Warren and I email every day - just a short note to start the day - and my continuing mood post-trip has dominated my comments to him. I wrote:
I think the trip shook me up the most in showing me how much I have let slip (in terms of reflection, energy, forward movement, small moments) in the jumble and push of this year. We have both been moving at the speed of light all year long - especially with some of the Symphony issues - and the trip was (even though fast paced) a shock to the system. It was like a mirror - and I am not sure I liked everything I saw about myself and our life (the pace, the hectic qualities) in it. I feel as if I am sleepwalking right now. I want to be alive all the time, every moment, especially with you.
I think that says a lot of what I am feeling. Packed and hectic as it was, the trip nonetheless allowed both of us the chance to get outside of our routines and everyday persona. For me, that was a huge (and shocking) revelation of just how far I have crawled into a daily routine of just going through the motions. Yes, I am working, yes, I am keeping house, yes, I am tending to my marriage and my friends and my family, but am I really paying attention to what I am doing?
Am I really living?
As I finish this post, it is late Friday morning. The first jars of tomato sauce are in the canner (the gardens were a wreck by the time we returned, but there are always tomatoes). I'm finally getting some photos of the wedding up on Facebook. We have had yet another busy week: every night this week, one or both of us has had a meeting or other commitment. Liz is with us for the next two weeks, and she has her own appointments: band camp, scouts. Tonight the three of us are volunteering at a fundraiser because the sponsor is so understaffed that we felt bad and said we'd help out. Tomorrow morning starts the moving of the Symphony office.
In short, this week has been packed and booked to the gills. No wonder I am still feeling disoriented and jarred.

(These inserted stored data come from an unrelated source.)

(* ===== verification/TransactionExamples.v ===== *)
(** * Concrete histories of transactions

    A storage that records the calls it receives and fails those it is told to;
    the witnesses of the transaction theorems, and two histories that end badly. *)

From S2P Require Import Prelude.
From S2P Require Import SelVector.
From S2P Require Import VersionInfo.
From S2P Require Import VersionInfoFacts.
From S2P Require Import VersionInfoOps.
From S2P Require Import VersionInfoSpec.
From S2P Require Import VersionInfoTheorems.
From S2P Require Import Transaction.
From S2P Require Import TransactionManager.
From S2P Require Import TransactionContext.
From S2P Require Import TransactionFacts.
From S2P Require Import TransactionTheorems.
From S2P Require Import TransactionSafety.

(** The calls so far, latest first, and the names of the calls that throw. *)
Record TraceStore : Type := mkTraceStore {
  trace : list (string * Z);
  failing : list string;
}.

Definition traced (name : string) (i : Z) : stM TraceStore () := λ s,
  (mkTraceStore ((name, i) :: trace s) (failing s),
   if decide (name ∈ failing s) then throw RuntimeException name else Ok ()).

Definition recorded (name : string) (i : Z) : stM TraceStore () := λ s,
  (mkTraceStore ((name, i) :: trace s) (failing s), Ok ()).

(** [cleanup]: the calls a checkpoint makes without a handler of its own. *)
Definition traceStorageWith (cleanup : string → Z → stM TraceStore ()) : TransactionStorage := {|
  store := TraceStore;
  localStorage_commit := traced "localStorage.commit";
  localStorage_rollback := traced "localStorage.rollback";
  undoBuffer_commit i ts := traced "undoBuffer.commit" ts;
  undoBuffer_rollback := traced "undoBuffer.rollback";
  localWAL_logBegin := traced "localWAL.logBegin";
  localWAL_logCommit := traced "localWAL.logCommit";
  wal_logCommittedWAL := traced "wal.logCommittedWAL";
  localWAL_clear := traced "localWAL.clear";
  localWAL_size _ _ := 100;
  wal_fileSize _ := 100;
  catalog_incrementVersion := traced "catalog.incrementVersion" 0;
  checkpointer_begin := traced "checkpointer.begin";
  checkpointer_wasWalRotated _ := false;
  checkpointer_storagePhase := traced "checkpointer.storagePhase" 0;
  checkpointer_finish := traced "checkpointer.finish" 0;
  checkpointer_postCleanup := cleanup "checkpointer.postCleanup" 0;
  checkpointer_rollback := cleanup "checkpointer.rollback" 0;
|}.

Definition traceStorage : TransactionStorage := traceStorageWith recorded.
#[local] Existing Instance traceStorage.
#[local] Existing Instance config4.

Definition ex_cfg : DBConfig := mkDBConfig false false true 1000.
Definition ex_multi : DBConfig := mkDBConfig false true true 1000.
Definition quiet : store := mkTraceStore [] [].

(** A writer and a reader, begun in this order. *)
Definition ex_two : World :=
  fst ((_ ← beginTransaction ex_cfg WRITE; beginTransaction ex_cfg READ_ONLY)
         (mkWorld newTransactionManager quiet)).
Definition ex_writer : Transaction := newTransaction WRITE (START_TRANSACTION_ID + 1) 1.
Definition ex_failing (names : list string) : World :=
  mkWorld (tm ex_two) (mkTraceStore [] names).

Lemma ex_run : mgr_run ex_cfg quiet 2 ex_two.
Proof.
  eapply (run_step _ _ 1); [eapply (run_step _ _ 0); [constructor|apply (step_begin _ _ WRITE)]|].
  apply (step_begin _ _ READ_ONLY).
Qed.

Lemma ex_two_inv : tm_inv (tm ex_two) ∧ tm_room (tm ex_two).
Proof.
  assert (within ex_cfg 0 newTransactionManager) as H0 by (split_and!; simpl; done).
  destruct (mgr_step_ok ex_cfg 0 (mkWorld newTransactionManager quiet)
    (fst (beginTransaction ex_cfg WRITE (mkWorld newTransactionManager quiet)))) as [Hi1 H1];
    [apply newTransactionManager_inv|done|by eapply within_room|constructor|].
  destruct (mgr_step_ok ex_cfg 1
    (fst (beginTransaction ex_cfg WRITE (mkWorld newTransactionManager quiet))) ex_two) as [Hi2 H2];
    [done|done|by eapply within_room|apply (step_begin _ _ READ_ONLY)|].
  split; [done|]. by eapply within_room.
Qed.

Lemma manager_invariant_witness :
  tm_inv (tm ex_two) ∧ activeWriteTransactionCount (tm ex_two) = 1.
Proof.
  split; [|vm_compute; reflexivity].
  apply (manager_invariant ex_cfg quiet 2 ex_two ex_run). vm_compute. reflexivity.
Defined.

(** The writer of [ex_two] is the [T1] of the row examples; its commit makes the
    rows it appended carry timestamp 2, and the reader still does not see them. *)
Lemma commit_isolates_active_witness :
  ∃ vi', commitRowRecords 2 ex_records ex_deleted = Ok vi' ∧
    isSelected 1 (START_TRANSACTION_ID + 2) 8 vi' = Ok false ∧
    isSelected 1 (START_TRANSACTION_ID + 2) 8 ex_deleted = Ok false.
Proof.
  destruct ex_two_inv as [Hi Hr].
  destruct (commitRowRecords 2 ex_records ex_deleted) as [vi'|e|] eqn:E;
    [|vm_compute in E; discriminate E|vm_compute in E; discriminate E].
  exists vi'. split; [reflexivity|].
  destruct (commit_isolates_active ex_cfg T1 ex_writer ex_two
    (fst (commitLocked ex_cfg T1 ex_two)) false ex_records 11 ex_deleted vi') as [_ HR].
  - exact Hi.
  - exact Hr.
  - vm_compute. reflexivity.
  - left. reflexivity.
  - vm_compute. reflexivity.
  - exact ex_deleted_wf.
  - apply ex_records_complete.
  - apply ex_records_complete.
  - apply ex_records_complete.
  - apply ex_records_complete.
  - exact E.
  - assert (isSelected 1 (START_TRANSACTION_ID + 2) 8 ex_deleted = Ok false) as E0
      by (vm_compute; reflexivity).
    split; [|exact E0]. rewrite <- E0.
    apply (HR (newTransaction READ_ONLY (START_TRANSACTION_ID + 2) 1) 8%nat); [|lia].
    vm_compute. left.
Defined.

Lemma begin_outcomes_witness :
  snd (beginTransaction ex_cfg WRITE ex_two) =
    throw TransactionManagerException one_writer_only ∧
  snd (beginTransaction ex_multi WRITE ex_two) = Ok (START_TRANSACTION_ID + 3).
Proof.
  destruct ex_two_inv as [Hi Hr]. split.
  - destruct (beginTransaction ex_cfg WRITE ex_two) as [w' r] eqn:E.
    pose proof (begin_outcomes ex_cfg WRITE ex_two w' r Hi Hr E) as Ho.
    destruct r as [i|e|]; [vm_compute in E; discriminate E| |vm_compute in E; discriminate E].
    destruct Ho as (_ & _ & Ho). destruct Ho as [_ ->];
      [left; reflexivity|reflexivity|vm_compute; reflexivity|reflexivity].
  - vm_compute. reflexivity.
Defined.

(** The WAL write of the commit fails: the writer can still be rolled back. *)
Lemma failed_commit_can_roll_back_witness :
  ∃ w', commitLocked ex_cfg T1 (ex_failing ["wal.logCommittedWAL"]) =
          (w', throw RuntimeException "wal.logCommittedWAL") ∧
  ∃ w'', rollback T1 w' = (w'', Ok ()) ∧ findTransaction T1 (tm w'') = None ∧
    activeWriteTransactionCount (tm w'') = 0.
Proof.
  destruct ex_two_inv as [Hi Hr].
  destruct (commitLocked ex_cfg T1 (ex_failing ["wal.logCommittedWAL"])) as [w' r] eqn:E.
  assert (r = throw RuntimeException "wal.logCommittedWAL") as ->
    by (vm_compute in E; injection E as _ <-; reflexivity).
  exists w'. split; [reflexivity|].
  destruct (failed_commit_can_roll_back ex_cfg T1 ex_writer (ex_failing ["wal.logCommittedWAL"])
    w' _ Hi Hr eq_refl E) as (_ & _ & _ & _ & _ & HR).
  edestruct HR as (w'' & Ew & _ & Hf & Hc).
  - vm_compute in E. injection E as <-. vm_compute. reflexivity.
  - vm_compute in E. injection E as <-. vm_compute. repeat split; congruence.
  - exists w''. split; [exact Ew|]. split; [exact Hf|]. rewrite Hc. vm_compute. reflexivity.
Defined.

Lemma drain_terminates_witness :
  drain 5000000 (λ j, bool_decide (j < 7)%nat) (drain_fuel 5000000) 0 0 = Some (Ok ()).
Proof.
  rewrite drain_terminates by lia. rewrite decide_True; [reflexivity|].
  apply Exists_exists. exists 7%nat. split; [|reflexivity].
  apply elem_of_seq. split; [lia|]. vm_compute. lia.
Defined.

(** ** Connections *)

Lemma traced_no_ub name i s : snd (traced name i s) ≠ UB.
Proof. unfold traced. simpl. by case_decide. Qed.

Lemma traceStorage_safe : storage_safe.
Proof. split; intros; intros s; first [apply traced_no_ub|done]. Qed.

Lemma traceStorage_cleanup : cleanup_total.
Proof. split; intros s e; done. Qed.

(** A new connection to the system in state [w]. *)
Definition ex_conn (w : World) : Connection := mkConnection AUTO None w.

Lemma ex_conn_ok w : timeout_ok (tm w) → conn_ok (ex_conn w).
Proof. intros Hw. split; [done|]. intros i Hi. done. Qed.

Lemma ex_two_timeout : timeout_ok (tm ex_two).
Proof. vm_compute. split; congruence. Qed.

(** An auto-commit read whose body throws: the transaction is rolled back. *)
Lemma runFuncInTransaction_safe_witness :
  conn_ok (fst (runFuncInTransaction ex_cfg true (st_throw RuntimeException "boom") true false
                  COMMIT_NEW_OR_AUTO (ex_conn ex_two))).
Proof.
  pose proof (runFuncInTransaction_safe ex_cfg true (st_throw RuntimeException "boom") true false
    COMMIT_NEW_OR_AUTO (ex_conn ex_two) traceStorage_safe traceStorage_cleanup) as Hs.
  assert (safe conn_ok (st_throw (A := ()) RuntimeException "boom") (λ _, conn_ok) conn_raised)
    as Hb by (apply safe_throw; intros c Hc; by apply conn_ok_raised).
  specialize (Hs Hb (ex_conn_ok _ ex_two_timeout)).
  destruct (runFuncInTransaction _ _ _ _ _ _ _) as [c' [[]|e|]]; [apply Hs|exact Hs|destruct Hs].
Defined.

Lemma transaction_statements_safe_witness :
  snd (runTransactionStatement ex_cfg true ACTION_COMMIT
    (foldl (λ c '(got, a), fst (runTransactionStatement ex_cfg got a c)) (ex_conn ex_two)
       [(true, ACTION_BEGIN_WRITE); (true, ACTION_BEGIN_READ); (false, ACTION_CHECKPOINT)])) ≠ UB.
Proof.
  apply (transaction_statements_safe ex_cfg (ex_conn ex_two)
    [(true, ACTION_BEGIN_WRITE); (true, ACTION_BEGIN_READ); (false, ACTION_CHECKPOINT)]
    traceStorage_safe traceStorage_cleanup (ex_conn_ok _ ex_two_timeout)).
Defined.

Section Stranded.
Context `{TransactionStorage}.

Lemma begin_refused cfg w :
  enableMultiWrites cfg = false → 0 < activeWriteTransactionCount (tm w) →
  beginTransaction cfg WRITE w = (w, throw TransactionManagerException one_writer_only).
Proof.
  intros Hm Hw. unfold beginTransaction, mbind, stM_bind, st_get, hasActiveWriteTransactionNoLock.
  by rewrite Hm, bool_decide_true by done.
Qed.

Lemma getNextTuples_refused cfg got w :
  enableMultiWrites cfg = false → 0 < activeWriteTransactionCount (tm w) →
  getNextTuplesInternal cfg got ACTION_BEGIN_WRITE false (mkConnection AUTO None w) =
  (mkConnection MANUAL None w, throw TransactionManagerException one_writer_only).
Proof.
  intros Hm Hw. unfold getNextTuplesInternal, beginWriteTransaction, beginTransactionInternal,
    mbind, stM_bind, st_get, st_lift, set_mode, st_modify, on_world, validateActiveTransaction.
  unfold hasActiveTransaction. rewrite bool_decide_false by (simpl; tauto).
  cbn [world activeTransaction mode]. by rewrite begin_refused.
Qed.

(** a refused BEGIN strands the connection.  [beginWriteTransaction] switches to
    manual mode before the manager refuses the second writer, and the handler's
    rollback returns early because no transaction is active: the connection is left
    in manual mode without a transaction, and the runner then executes the body of the
    next statement without opening one. *)
Theorem refused_begin_strands_connection cfg got w :
  enableMultiWrites cfg = false → 0 < activeWriteTransactionCount (tm w) →
  let c := mkConnection AUTO None w in
  let stranded := mkConnection MANUAL None w in
  runTransactionStatement cfg got ACTION_BEGIN_WRITE c =
    (stranded, throw TransactionManagerException one_writer_only) ∧
  ∀ fn ro action c' , fn stranded = (c', Ok ()) → mode c' = MANUAL →
    runFuncInTransaction cfg got fn ro false action stranded = (c', Ok ()).
Proof.
  intros Hm Hw. cbv zeta. split.
  - unfold runTransactionStatement, runFuncInTransaction, st_catch, mbind, stM_bind, st_get.
    rewrite andb_false_r. cbn [mret stM_ret].
    by rewrite (getNextTuples_refused cfg got w Hm Hw).
  - intros fn ro action c' Ef Ec. unfold runFuncInTransaction, st_catch, mbind, stM_bind, st_get.
    assert (∀ c, mode c = MANUAL → isAutoTransaction c = false) as Em
      by (intros c0 E0; unfold isAutoTransaction; by rewrite E0).
    rewrite (Em (mkConnection MANUAL None w)) by done. cbn [andb mret stM_ret].
    by rewrite Ef, (Em c') by done.
Qed.

End Stranded.

Lemma refused_begin_strands_connection_witness :
  fst (runTransactionStatement ex_cfg true ACTION_BEGIN_WRITE (ex_conn ex_two)) =
    mkConnection MANUAL None ex_two.
Proof.
  pose proof (refused_begin_strands_connection ex_cfg true ex_two eq_refl) as Hs.
  destruct Hs as [Hs _]; [vm_compute; reflexivity|]. unfold ex_conn. rewrite Hs. reflexivity.
Defined.

(** When the cleanup after a checkpoint throws, the commit that triggered it has
    already freed the transaction; the handler takes the rollback path and passes the
    freed pointer to the manager. *)
Definition crashStorage : TransactionStorage := traceStorageWith traced.

Example cleanup_failure_uses_freed_transaction :
  let cfg := mkDBConfig false false true 10 in
  let w := @mkWorld crashStorage newTransactionManager
             (mkTraceStore [] ["checkpointer.postCleanup"]) in
  snd (@runFuncInTransaction crashStorage cfg true (mret ()) false false COMMIT_NEW_OR_AUTO
         (@mkConnection crashStorage AUTO None w)) = UB.
Proof. vm_compute. reflexivity. Qed.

Somewhere there is a solution, and as is always the case, I strongly suspect it is within my grasp. I am not unlike Dorothy in the 1939 version of The Wizard of Oz. When Dorothy begs Glinda to help send her home, Glinda replies, "you've always had the power to go back to Kansas." The Scarecrow demands to know why Glinda had kept this knowledge from Dorothy and she says, simply, "she wouldn't have believed me. She had to learn it for herself."
I don't have Glinda to point out the obvious: my time and schedule are out of control. I don't have ruby slippers to click together and fix the problem.
I don't even have a humbug of a wizard to root around for a solution in his bag of tricks.
I just have myself. And Warren. And time.
Time to make the most of it.
2 comments:
April,
You don't need Glinda nor the wizard. You figured it out all on your own.
Funny, I've been forced to slow down recently as I've had an abscessed tooth which required oral surgery. It's the second day, and I must say, there is no relief yet. I'm impatient. I want to feel better so I can speed through my life.
Maybe I should just slow down and try to recouperate. Just like you need to do.
Once again, April, a very timely post...for me...thank you!
Like Sharon, I believe that you don't need Glinda. After all, you are in many ways, incredibly powerful, strong, resiliant. Love to you and Warren.